PROBLEM DESCRIPTION:
Show each line from the listing that includes the word "UndefinedBehaviour".

SUPPLIED RECORDS:
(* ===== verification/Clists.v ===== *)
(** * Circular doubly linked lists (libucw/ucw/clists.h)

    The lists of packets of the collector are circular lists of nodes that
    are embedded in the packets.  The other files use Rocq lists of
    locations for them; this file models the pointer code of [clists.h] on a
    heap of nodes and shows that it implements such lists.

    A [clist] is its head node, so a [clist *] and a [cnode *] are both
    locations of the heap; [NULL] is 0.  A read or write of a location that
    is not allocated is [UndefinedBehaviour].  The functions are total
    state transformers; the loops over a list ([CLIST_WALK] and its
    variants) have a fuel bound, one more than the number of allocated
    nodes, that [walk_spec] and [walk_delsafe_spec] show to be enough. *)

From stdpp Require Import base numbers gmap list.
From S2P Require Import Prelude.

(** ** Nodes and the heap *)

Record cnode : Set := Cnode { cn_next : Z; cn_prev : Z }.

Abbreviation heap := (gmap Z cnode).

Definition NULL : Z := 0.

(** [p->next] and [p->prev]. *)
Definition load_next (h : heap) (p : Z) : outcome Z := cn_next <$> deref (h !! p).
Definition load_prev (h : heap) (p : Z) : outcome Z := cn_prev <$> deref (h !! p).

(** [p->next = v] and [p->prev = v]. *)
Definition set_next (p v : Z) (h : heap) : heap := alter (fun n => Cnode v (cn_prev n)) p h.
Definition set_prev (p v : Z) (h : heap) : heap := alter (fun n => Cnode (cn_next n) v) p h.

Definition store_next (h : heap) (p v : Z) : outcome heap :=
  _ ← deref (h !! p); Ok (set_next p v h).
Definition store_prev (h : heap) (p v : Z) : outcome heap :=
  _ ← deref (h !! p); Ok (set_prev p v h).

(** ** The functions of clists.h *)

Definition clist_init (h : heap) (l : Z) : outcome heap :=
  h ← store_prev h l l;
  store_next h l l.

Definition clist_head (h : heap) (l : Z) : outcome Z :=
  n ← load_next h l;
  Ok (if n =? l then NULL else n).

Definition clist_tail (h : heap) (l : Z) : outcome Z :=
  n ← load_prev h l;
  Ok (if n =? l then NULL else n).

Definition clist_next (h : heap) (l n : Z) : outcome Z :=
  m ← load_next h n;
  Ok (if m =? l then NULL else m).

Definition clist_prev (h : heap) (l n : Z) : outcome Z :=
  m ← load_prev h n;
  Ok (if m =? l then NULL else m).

* * *

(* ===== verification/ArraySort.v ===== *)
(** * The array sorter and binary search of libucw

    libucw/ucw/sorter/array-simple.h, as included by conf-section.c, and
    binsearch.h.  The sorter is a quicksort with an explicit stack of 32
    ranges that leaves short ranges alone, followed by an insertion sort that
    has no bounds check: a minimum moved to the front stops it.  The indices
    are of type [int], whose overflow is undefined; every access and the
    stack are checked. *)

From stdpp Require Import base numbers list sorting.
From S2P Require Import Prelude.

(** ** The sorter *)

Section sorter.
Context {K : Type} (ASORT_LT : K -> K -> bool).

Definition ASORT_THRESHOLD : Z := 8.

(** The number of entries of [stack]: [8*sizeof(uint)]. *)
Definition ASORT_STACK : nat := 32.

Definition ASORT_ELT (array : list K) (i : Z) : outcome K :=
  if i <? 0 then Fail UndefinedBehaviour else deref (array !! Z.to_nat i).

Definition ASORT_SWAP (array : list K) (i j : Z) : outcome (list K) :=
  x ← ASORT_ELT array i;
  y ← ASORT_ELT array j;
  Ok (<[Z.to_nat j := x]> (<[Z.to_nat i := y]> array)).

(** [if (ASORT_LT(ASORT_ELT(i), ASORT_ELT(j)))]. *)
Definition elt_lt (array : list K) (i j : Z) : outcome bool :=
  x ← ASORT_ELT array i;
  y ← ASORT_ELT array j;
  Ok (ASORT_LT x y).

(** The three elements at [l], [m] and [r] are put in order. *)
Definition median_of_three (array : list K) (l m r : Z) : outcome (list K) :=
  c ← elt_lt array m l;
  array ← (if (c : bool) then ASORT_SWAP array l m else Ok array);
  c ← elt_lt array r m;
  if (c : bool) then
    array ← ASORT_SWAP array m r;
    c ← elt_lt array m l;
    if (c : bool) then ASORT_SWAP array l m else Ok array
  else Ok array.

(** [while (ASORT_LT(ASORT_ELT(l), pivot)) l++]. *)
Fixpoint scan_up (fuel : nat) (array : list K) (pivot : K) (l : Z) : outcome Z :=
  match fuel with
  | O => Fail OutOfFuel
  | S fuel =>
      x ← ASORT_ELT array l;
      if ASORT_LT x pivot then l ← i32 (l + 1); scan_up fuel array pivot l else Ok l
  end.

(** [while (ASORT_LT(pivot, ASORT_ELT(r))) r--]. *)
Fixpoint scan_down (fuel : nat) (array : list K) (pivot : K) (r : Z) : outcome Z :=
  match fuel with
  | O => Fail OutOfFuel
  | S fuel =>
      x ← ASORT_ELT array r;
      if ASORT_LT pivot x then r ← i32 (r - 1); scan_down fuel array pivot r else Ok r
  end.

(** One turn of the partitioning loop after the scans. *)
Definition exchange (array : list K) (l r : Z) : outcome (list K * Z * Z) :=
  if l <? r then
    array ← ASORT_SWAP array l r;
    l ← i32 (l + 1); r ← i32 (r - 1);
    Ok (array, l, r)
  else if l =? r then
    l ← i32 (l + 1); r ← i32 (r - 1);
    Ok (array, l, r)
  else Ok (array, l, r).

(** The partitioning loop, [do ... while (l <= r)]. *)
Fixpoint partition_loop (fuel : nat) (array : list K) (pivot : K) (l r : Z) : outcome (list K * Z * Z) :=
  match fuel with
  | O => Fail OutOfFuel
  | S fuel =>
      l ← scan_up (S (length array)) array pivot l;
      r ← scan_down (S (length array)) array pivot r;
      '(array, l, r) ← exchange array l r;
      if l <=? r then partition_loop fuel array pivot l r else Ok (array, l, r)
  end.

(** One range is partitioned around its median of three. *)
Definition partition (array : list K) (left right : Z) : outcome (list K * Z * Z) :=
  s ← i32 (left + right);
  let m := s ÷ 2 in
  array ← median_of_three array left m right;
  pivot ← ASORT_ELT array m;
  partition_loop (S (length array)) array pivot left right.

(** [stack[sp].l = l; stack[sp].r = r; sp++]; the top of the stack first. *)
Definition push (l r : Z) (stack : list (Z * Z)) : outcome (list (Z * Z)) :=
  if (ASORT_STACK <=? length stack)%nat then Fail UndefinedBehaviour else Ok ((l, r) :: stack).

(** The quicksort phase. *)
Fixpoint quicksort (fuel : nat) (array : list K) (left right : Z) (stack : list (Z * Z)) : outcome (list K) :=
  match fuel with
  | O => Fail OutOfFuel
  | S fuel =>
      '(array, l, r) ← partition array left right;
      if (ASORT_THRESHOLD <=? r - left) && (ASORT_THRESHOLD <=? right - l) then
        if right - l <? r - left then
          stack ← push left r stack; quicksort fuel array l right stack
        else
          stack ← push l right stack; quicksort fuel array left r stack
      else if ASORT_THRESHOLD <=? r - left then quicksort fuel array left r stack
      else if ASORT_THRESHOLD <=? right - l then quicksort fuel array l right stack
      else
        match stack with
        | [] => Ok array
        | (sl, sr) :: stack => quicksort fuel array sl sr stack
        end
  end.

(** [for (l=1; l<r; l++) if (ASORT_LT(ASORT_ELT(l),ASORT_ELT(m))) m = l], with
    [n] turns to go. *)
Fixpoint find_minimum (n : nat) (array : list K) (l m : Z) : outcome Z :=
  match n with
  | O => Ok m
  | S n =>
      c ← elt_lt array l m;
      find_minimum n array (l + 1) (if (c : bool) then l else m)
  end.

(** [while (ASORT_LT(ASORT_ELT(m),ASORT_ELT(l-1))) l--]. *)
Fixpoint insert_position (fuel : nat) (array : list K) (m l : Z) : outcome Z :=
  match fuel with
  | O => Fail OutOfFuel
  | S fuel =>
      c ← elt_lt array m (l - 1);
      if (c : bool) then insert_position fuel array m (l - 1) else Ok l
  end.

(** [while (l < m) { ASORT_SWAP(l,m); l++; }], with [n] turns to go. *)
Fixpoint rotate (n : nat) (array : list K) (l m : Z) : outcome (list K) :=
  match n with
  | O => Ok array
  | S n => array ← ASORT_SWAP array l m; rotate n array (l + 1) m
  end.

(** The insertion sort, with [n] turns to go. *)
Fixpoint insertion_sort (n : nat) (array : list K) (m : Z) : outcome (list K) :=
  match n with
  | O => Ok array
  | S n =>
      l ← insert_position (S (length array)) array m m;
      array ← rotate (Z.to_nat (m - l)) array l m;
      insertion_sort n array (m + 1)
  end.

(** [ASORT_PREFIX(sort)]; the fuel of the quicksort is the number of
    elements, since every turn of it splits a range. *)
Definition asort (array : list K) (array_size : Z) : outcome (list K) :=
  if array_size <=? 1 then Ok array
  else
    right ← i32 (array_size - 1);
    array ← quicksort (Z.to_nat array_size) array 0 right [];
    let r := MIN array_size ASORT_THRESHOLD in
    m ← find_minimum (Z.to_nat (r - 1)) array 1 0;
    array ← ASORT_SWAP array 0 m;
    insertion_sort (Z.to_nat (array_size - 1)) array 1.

==

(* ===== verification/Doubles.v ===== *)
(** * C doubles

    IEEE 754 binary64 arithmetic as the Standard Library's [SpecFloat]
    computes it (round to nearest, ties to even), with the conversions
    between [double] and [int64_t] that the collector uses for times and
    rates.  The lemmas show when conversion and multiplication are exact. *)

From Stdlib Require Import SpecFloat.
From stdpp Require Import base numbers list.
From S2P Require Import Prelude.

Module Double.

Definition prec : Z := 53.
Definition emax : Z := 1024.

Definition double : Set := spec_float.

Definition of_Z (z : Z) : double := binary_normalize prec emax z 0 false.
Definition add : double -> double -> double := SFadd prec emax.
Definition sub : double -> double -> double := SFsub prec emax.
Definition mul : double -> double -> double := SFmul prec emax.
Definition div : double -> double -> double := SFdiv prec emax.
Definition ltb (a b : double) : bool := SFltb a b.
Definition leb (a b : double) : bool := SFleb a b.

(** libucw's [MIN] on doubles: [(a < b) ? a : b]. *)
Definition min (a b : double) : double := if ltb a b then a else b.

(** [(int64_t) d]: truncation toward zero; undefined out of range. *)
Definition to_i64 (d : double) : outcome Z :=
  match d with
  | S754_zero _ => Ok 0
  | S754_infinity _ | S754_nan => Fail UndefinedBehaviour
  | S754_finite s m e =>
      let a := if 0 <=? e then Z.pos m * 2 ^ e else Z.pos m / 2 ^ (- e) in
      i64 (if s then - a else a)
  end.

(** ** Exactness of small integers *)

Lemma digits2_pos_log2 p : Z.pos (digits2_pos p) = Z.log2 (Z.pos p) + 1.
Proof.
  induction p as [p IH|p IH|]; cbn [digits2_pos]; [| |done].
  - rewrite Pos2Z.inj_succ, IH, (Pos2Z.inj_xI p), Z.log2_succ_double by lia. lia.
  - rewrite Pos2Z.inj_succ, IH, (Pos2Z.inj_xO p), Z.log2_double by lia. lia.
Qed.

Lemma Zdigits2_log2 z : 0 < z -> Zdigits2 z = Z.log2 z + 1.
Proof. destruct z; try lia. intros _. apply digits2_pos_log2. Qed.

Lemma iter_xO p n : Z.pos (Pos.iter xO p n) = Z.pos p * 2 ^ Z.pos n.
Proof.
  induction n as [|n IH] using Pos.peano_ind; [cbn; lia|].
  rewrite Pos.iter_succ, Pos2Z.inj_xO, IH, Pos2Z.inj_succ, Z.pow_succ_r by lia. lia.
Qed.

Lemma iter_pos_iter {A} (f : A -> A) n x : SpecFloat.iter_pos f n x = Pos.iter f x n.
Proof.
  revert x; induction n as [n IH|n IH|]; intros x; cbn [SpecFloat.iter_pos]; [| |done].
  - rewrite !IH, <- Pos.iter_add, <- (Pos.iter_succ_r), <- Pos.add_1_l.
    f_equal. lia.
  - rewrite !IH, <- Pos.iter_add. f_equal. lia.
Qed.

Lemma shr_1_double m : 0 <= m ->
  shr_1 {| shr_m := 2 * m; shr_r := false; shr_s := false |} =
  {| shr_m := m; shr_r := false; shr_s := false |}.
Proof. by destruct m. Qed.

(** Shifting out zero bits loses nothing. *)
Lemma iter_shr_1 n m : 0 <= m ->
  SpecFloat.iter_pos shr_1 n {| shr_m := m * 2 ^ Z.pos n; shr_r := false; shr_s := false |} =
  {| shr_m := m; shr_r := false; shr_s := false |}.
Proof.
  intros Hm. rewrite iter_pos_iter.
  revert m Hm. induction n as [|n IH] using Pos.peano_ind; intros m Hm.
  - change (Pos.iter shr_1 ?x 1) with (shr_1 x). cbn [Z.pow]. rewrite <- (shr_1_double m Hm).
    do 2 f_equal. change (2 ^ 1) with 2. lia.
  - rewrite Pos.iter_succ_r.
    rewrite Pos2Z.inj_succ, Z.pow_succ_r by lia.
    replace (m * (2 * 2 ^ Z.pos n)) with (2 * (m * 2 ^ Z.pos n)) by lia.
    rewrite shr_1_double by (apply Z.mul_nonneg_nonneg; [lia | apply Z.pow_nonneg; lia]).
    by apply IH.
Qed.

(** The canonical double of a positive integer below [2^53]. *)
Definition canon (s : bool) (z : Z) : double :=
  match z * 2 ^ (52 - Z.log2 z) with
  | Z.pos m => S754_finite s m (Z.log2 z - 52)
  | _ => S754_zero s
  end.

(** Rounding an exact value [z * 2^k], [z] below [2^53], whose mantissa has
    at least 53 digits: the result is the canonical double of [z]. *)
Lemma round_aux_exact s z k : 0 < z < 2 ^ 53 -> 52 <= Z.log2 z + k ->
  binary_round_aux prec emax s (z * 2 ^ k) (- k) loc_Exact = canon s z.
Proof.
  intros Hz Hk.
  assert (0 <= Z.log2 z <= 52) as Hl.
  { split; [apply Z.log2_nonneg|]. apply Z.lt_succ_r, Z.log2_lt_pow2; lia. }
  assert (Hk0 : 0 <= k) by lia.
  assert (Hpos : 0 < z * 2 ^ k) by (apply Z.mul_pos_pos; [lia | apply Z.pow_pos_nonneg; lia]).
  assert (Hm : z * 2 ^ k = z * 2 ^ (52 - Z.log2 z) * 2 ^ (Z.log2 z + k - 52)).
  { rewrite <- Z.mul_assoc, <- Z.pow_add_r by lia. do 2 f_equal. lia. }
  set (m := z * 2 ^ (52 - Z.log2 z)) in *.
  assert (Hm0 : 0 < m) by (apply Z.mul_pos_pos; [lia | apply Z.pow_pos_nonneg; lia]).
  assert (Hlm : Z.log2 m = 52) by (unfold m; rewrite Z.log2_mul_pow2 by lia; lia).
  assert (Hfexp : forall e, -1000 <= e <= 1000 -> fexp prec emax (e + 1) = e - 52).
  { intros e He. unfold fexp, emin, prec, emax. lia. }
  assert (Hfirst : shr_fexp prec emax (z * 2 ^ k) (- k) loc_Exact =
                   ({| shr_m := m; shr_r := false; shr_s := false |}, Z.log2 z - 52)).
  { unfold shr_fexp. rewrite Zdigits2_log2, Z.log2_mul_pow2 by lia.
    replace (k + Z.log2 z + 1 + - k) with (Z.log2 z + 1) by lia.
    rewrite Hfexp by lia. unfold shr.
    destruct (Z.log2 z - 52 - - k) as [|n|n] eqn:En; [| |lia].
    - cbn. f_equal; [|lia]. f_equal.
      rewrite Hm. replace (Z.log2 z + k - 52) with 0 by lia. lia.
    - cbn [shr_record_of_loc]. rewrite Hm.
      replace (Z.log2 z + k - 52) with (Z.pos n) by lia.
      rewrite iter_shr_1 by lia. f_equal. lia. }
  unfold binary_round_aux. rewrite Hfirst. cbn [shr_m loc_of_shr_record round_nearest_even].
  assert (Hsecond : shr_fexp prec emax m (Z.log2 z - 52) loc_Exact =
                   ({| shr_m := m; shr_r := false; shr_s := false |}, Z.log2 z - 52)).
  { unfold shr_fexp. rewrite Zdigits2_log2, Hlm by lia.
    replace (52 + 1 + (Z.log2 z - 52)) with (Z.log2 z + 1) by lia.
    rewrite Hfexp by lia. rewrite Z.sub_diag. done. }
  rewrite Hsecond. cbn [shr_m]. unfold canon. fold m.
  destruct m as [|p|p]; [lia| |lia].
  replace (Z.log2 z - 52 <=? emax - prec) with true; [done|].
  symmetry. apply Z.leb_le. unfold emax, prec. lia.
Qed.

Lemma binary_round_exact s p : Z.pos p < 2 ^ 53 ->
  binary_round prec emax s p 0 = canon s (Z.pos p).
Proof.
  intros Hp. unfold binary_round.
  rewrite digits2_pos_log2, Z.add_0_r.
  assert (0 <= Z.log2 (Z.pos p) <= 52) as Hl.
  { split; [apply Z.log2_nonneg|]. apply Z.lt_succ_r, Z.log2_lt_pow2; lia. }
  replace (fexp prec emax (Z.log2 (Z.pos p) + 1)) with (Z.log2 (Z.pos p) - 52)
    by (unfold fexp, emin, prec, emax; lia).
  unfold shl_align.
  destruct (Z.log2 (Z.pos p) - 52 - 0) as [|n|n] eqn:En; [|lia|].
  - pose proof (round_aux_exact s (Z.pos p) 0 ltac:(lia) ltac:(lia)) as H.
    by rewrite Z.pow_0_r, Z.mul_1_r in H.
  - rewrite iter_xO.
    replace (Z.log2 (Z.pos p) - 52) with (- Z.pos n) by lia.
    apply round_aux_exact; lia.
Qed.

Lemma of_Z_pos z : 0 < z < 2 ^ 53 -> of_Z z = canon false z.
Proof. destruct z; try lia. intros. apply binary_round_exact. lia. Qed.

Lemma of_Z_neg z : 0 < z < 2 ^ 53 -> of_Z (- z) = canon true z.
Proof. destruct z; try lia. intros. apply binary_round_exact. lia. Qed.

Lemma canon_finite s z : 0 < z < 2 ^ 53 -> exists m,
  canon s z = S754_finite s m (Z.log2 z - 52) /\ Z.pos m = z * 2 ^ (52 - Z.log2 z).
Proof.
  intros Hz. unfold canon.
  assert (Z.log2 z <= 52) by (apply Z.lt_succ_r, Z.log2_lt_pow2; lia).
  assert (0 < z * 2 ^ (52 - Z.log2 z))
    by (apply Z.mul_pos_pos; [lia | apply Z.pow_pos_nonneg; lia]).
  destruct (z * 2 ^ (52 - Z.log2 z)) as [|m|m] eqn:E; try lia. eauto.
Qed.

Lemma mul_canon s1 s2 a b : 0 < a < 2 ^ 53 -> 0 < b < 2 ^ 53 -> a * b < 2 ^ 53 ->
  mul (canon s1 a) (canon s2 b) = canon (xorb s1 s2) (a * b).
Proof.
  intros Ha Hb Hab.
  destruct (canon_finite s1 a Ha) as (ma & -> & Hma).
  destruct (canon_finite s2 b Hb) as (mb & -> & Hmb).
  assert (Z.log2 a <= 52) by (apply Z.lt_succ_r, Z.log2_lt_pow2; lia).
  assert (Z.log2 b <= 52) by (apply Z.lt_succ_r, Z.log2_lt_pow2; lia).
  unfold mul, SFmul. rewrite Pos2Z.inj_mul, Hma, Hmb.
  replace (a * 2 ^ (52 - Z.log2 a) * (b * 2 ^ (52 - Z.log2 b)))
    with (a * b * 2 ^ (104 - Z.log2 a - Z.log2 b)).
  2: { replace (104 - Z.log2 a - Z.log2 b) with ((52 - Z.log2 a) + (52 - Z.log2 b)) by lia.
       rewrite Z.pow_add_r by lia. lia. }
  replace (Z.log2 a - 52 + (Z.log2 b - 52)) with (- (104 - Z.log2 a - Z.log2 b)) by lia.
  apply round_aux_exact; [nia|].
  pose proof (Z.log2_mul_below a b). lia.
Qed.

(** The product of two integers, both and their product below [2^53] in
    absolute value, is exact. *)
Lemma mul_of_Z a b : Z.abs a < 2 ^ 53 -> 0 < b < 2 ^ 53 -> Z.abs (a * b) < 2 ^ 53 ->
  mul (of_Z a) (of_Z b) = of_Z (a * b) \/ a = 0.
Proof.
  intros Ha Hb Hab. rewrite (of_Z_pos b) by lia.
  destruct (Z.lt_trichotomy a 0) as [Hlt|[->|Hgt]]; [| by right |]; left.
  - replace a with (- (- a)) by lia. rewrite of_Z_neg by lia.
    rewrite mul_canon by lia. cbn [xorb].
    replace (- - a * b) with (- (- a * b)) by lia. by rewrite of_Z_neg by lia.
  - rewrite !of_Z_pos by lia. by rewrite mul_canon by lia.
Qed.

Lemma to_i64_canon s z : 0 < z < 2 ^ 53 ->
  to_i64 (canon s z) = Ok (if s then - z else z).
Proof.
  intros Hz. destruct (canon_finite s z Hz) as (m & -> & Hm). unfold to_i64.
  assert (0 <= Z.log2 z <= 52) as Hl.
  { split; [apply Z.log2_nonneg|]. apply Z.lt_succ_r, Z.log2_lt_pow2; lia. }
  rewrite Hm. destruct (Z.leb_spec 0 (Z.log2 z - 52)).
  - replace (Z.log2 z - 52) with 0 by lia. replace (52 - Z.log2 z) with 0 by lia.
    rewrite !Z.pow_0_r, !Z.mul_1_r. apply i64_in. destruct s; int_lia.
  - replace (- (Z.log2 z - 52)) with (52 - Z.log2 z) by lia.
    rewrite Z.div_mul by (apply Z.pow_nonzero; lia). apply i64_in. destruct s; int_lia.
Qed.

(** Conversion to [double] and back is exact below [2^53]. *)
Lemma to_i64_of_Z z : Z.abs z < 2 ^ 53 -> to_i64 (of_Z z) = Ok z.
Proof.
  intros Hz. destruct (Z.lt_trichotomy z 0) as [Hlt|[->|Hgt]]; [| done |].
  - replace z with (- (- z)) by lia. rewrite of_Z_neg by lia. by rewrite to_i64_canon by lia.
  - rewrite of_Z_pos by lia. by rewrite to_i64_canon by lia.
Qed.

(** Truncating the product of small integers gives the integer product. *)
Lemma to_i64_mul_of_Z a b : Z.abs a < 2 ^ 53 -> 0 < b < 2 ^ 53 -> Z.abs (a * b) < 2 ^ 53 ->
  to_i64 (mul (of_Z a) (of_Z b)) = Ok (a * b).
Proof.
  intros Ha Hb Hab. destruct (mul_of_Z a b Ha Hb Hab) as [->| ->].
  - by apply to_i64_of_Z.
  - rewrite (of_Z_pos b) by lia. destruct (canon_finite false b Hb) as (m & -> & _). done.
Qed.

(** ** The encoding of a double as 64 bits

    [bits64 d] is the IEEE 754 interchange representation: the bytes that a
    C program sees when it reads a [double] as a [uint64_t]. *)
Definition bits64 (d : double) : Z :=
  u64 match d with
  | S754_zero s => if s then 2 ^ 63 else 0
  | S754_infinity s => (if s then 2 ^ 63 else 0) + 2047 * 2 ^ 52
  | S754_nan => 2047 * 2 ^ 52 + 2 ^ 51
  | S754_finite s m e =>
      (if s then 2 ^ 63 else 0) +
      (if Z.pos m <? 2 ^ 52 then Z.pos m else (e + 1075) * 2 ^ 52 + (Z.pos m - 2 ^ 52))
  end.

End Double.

OUTPUT FOR THIS TASK:
    is not allocated is [UndefinedBehaviour].  The functions are total
  if i <? 0 then Fail UndefinedBehaviour else deref (array !! Z.to_nat i).
  if (ASORT_STACK <=? length stack)%nat then Fail UndefinedBehaviour else Ok ((l, r) :: stack).
  | S754_infinity _ | S754_nan => Fail UndefinedBehaviour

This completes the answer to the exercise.